Small Talk: Dwyka and De Beers link up to find diamonds in the dust
A little bird tells Small Talk that Dwyka Diamonds will this week announce the start of production at its joint venture with De Beers.
The two companies have built a plant to reprocess tailings from De Beers' Kimberly site. The diamond industry giant stopped normal production at Kimberly last year but is now working with Dwyka to extract diamonds from the area which has a hundred years worth of tailings.
Thanks to modern technology and engineering, tailings, which 10 years ago were seen as waste and not worth recovering, now have a very real value.
The Dwyka/De Beers plant is highly successful at separating a range of diamond sizes from what to the untrained eye looks like mere dust.
The joint venture is Dwyka's fifth revenue producing asset.
US firms flock to AIM
There is little doubt that AIM has become the number one place for small US companies in search of a stock market listing.
There are now 29 US companies quoted on London's junior market.
Of those, 19 were admitted in 2005, raising well over £1bn of new money.
In the meantime, there has been a marked decline in the number of small companies listing on American exchanges.
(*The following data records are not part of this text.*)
Lemma later_bug_trans (a b c : HealingBug) : later_bug a b -> later_bug b c -> later_bug a c.
Proof.
  intros (H1 & H2 & H3) (H4 & H5 & H6). repeat split; [congruence | congruence | auto].
Qed.

Lemma later_bugs_refl (l : list HealingBug) : Forall2 later_bug l l.
Proof. induction l; constructor; [apply later_bug_refl | assumption]. Qed.

Lemma later_bugs_locations (l k : list HealingBug) :
  Forall2 later_bug l k -> map location k = map location l.
Proof.
  induction 1 as [|a b l k (_ & H & _) _ IH]; [reflexivity|].
  cbn [map]. now rewrite H, IH.
Qed.

Lemma grows_refl (l : list HealingBug) : grows l l.
Proof. exists l, []. split; [now rewrite app_nil_r | apply later_bugs_refl]. Qed.

Lemma grows_push (l : list HealingBug) (bug : HealingBug) : grows l (l ++ [bug]).
Proof. exists l, [bug]. split; [reflexivity | apply later_bugs_refl]. Qed.

Lemma grows_trans (a b c : list HealingBug) : grows a b -> grows b c -> grows a c.
Proof.
  intros (k1 & e1 & -> & H1) (k2 & e2 & -> & H2).
  apply Forall2_app_inv_l in H2 as (k21 & k22 & H21 & H22 & ->).
  exists k21, (k22 ++ e2)%list. split; [now rewrite app_assoc|].
  clear H22. revert k21 H21. induction H1 as [|x y l k Hxy _ IH]; intros k21 H21.
  - inversion H21. constructor.
  - inversion H21 as [|? z ? k' Hyz Hrest]; subst. constructor.
    + eapply later_bug_trans; eassumption.
    + apply IH. exact Hrest.
Qed.

(** A fixed bug of a list is still there, and fixed, in every later list. *)
Lemma grows_keeps_fixed (l l' : list HealingBug) (b : HealingBug) :
  grows l l' -> b ∈ l -> fixed b = true ->
  exists b', b' ∈ l' /\ bug_id b' = bug_id b /\ location b' = location b
             /\ fixed b' = true.
Proof.
  intros (kept & added & -> & H) Hin Hfixed.
  induction H as [|x y l k (H1 & H2 & H3) _ IH]; [inversion Hin|].
  apply elem_of_cons in Hin as [-> | Hin].
  - exists y. split; [apply elem_of_cons; left; reflexivity|]. auto.
  - destruct (IH Hin) as (b' & Hb' & Hrest). exists b'. split; [|exact Hrest].
    cbn [app]. apply elem_of_cons. right. exact Hb'.
Qed.

Lemma mark_fixed_later (bugId : string) (attempt : Z) (l : list HealingBug) :
  Forall2 later_bug l (mark_fixed bugId attempt l).
Proof.
  induction l as [|b l IH]; cbn [mark_fixed]; [constructor|].
  destruct (String.eqb (bug_id b) bugId).
  - constructor; [repeat split | apply later_bugs_refl].
  - constructor; [apply later_bug_refl | exact IH].
Qed.

Lemma later_grows (l k : list HealingBug) : Forall2 later_bug l k -> grows l k.
Proof. intros H. exists k, []. split; [now rewrite app_nil_r | exact H]. Qed.

Lemma later_unique (l k : list HealingBug) :
  Forall2 later_bug l k -> unique_locations l -> unique_locations k.
Proof. intros H. unfold unique_locations. now rewrite (later_bugs_locations _ _ H). Qed.

Lemma markApplied_later (results : list FixResult) (attempt : Z) (l : list HealingBug) :
  grows l (markApplied results attempt l)
  /\ (unique_locations l -> unique_locations (markApplied results attempt l)).
Proof.
  revert l. induction results as [|result rest IH]; intros l; cbn [markApplied].
  - split; [apply grows_refl | auto].
  - destruct (applied result).
    + destruct (IH (mark_fixed (bugId result) attempt l)) as [H1 H2]. split.
      * eapply grows_trans; [apply later_grows, mark_fixed_later | exact H1].
      * intros Hu. apply H2. eapply later_unique; [apply mark_fixed_later | exact Hu].
    + apply IH.
Qed.

Lemma trackScanned_kept (bugs allBugs new : list HealingBug) :
  grows allBugs (fst (Orchestrator.trackScanned bugs allBugs new))
  /\ (unique_locations allBugs ->
      unique_locations (fst (Orchestrator.trackScanned bugs allBugs new))).
Proof.
  revert allBugs new. induction bugs as [|bug rest IH]; intros allBugs new;
    cbn [Orchestrator.trackScanned].
  - split; [apply grows_refl | auto].
  - destruct (List.find (fun b => same_location b bug && fixed b) allBugs); [apply IH|].
    cbv zeta.
    destruct (List.find (fun b => same_location b bug) allBugs) eqn:E; [apply IH|].
    destruct (IH (allBugs ++ [bug])%list (new ++ [bug])%list) as [H1 H2]. split.
    + eapply grows_trans; [apply grows_push | exact H1].
    + intros Hu. apply H2. now apply unique_push.
Qed.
Two key factors seem to be driving these trends. First, the Sarbanes-Oxley reforms rushed through Congress in 2002 after the Enron and WorldCom accounting scandals have simply made the process of getting and holding on to a New York quote excessively fraught with regulation and cost. The New York Stock Exchange said as much just last week.
Second, the Nasdaq Stock Market has imposed minimum market capitalisation and share prices on companies. This has left US firms valued at under £200m with nowhere to go.
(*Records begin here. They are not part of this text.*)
Lemma xZoom_repeated_reuses_witness :
  ~ recomputes
      (trace (xZoom MinMaxExtractor.extract large_event
                (after (xZoom MinMaxExtractor.extract large_event demo_layer)))).
Proof.
  apply (xZoom_repeated_reuses MinMaxExtractor.extract demo_layer large_event);
    reflexivity.
Defined.

(** X10.  The thresholds are measured from the last recomputation, not
    from the last event: below the thresholds [xZoom] leaves the reference
    factor and drag where they were, otherwise it sets them to the
    event's. *)
Theorem xZoom_reference_moves_only_on_recompute (minMax : Extractor)
    (s : WaveformVis) (e : ZoomEvent) :
  let s' := after (xZoom minMax e s) in
  (below_thresholds s e ->
   currentZoomFactor s' = currentZoomFactor s
   /\ currentDragDeltaX s' = currentDragDeltaX s)
  /\ (~ below_thresholds s e ->
      currentZoomFactor s' = factor e /\ currentDragDeltaX s' = delta_x e).
Proof.
  cbv zeta. split; intro Hb.
  - rewrite (xZoom_reuse minMax s e Hb). unfold reuse_outcome.
    destruct (cache s); split; reflexivity.
  - rewrite (xZoom_recompute minMax s e Hb).
    set (s1 := set_currentDragDeltaX (delta_x e)
                 (set_currentZoomFactor (factor e) s)).
    destruct (useWorker (params s1)) eqn:Hw.
    + rewrite (proj1 (downSample_offloaded_state minMax s1 Hw)). auto.
    + rewrite downSample_inline by exact Hw. split; reflexivity.
Qed.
On Thursday, two US lawmakers said they were drafting legislation to roll back portions of the Sarbanes-Oxley reforms.
If they are successful that might stem the tide of small American small companies abandoning Wall Street.
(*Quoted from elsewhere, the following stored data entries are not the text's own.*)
Lemma scan_str_fed s : ~ starved (scan_str s).
Proof.
  induction s as [s IH] using (induction_ltof1 _ String.length). unfold ltof in IH.
  assert (forall c s', String.length s' < String.length s ->
    ~ starved (tr ← scan_str s'; Ok (String c tr.1, tr.2))) as Hrec.
  { intros c s' Hs'. apply starved_bind; [by apply IH|done]. }
  destruct s as [|c s]; [done|]. cbn [scan_str].
  case_decide; [done|].
  case_decide; [|destruct (code c <? 32)%N; [done|apply Hrec; cbn; lia]].
  destruct s as [|e s]; [done|].
  assert (~ starved match unescape e with
      | Some c' => tr ← scan_str s; Ok (String c' tr.1, tr.2)
      | None => json_error "Invalid \escape" end) as Hesc.
  { destruct (unescape e); [apply Hrec; cbn; lia|done]. }
  destruct e as [[] [] [] [] [] [] [] []]; try exact Hesc.
  destruct s as [|h1 [|h2 [|h3 [|h4 s]]]]; [exact Hesc..|].
  destruct (hex4 h1 h2 h3 h4) as [n|]; [|done].
  destruct (n <? 256)%N; [|done]. apply Hrec. cbn; lia.
Qed.

Lemma scan_atom_fed s : ~ starved (scan_atom s).
Proof. unfold scan_atom, scan_int. repeat case_match; try done. Qed.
Meanwhile, AIM looks set to continue to cash in on its newfound popularity.
SLDC sparkles
There are bullish signals coming from the Sierra Leone Diamond Company (SLDC).
At the end of last week its founder, the Romanian businessman Frank Timis, and a number of fellow directors raised their shareholdings in the explorer by exercising warrants and by acquiring new shares as part of a fund raising.
The net effect of the deal saw SLDC get an extra $5m (£2.75m) to fund its development programme.
The company aims to soon be in a position where it is extracting $15m-worth of diamonds from the West African country every month.
If it did hit this target it would make SLDC a seriously profitable company.
Mr Timis has been involved in his fair share of controversy in recent years but is no fool. Investors would do well to keep an eye on SLDC - which closed at an all-time high of 104.5p on Friday - in the coming months.
Eleksen in touch with the market
Dealings in Eleksen Group shares are due to start tomorrow on the Alternative Investment Market. The company makes ElekTex, a smart fabric touchpad that can be used to control electronic devices such as iPods and MP3 players.
Eleksen will join the market via the reverse takeover of Bora Communications, a deal that will be approved by shareholders of the AIM cash shell today. Shares in the combined group are expected to start trading at around 50p. This will value it at £20m.
For now Eleksen plans to focus on selling its touchpads into the consumer electronics market. Longer term, it hopes to move into other industries including health care, automotive and military.
Last month's annual results from Bora revealed it had just under £600,000 of cash on its balance sheet.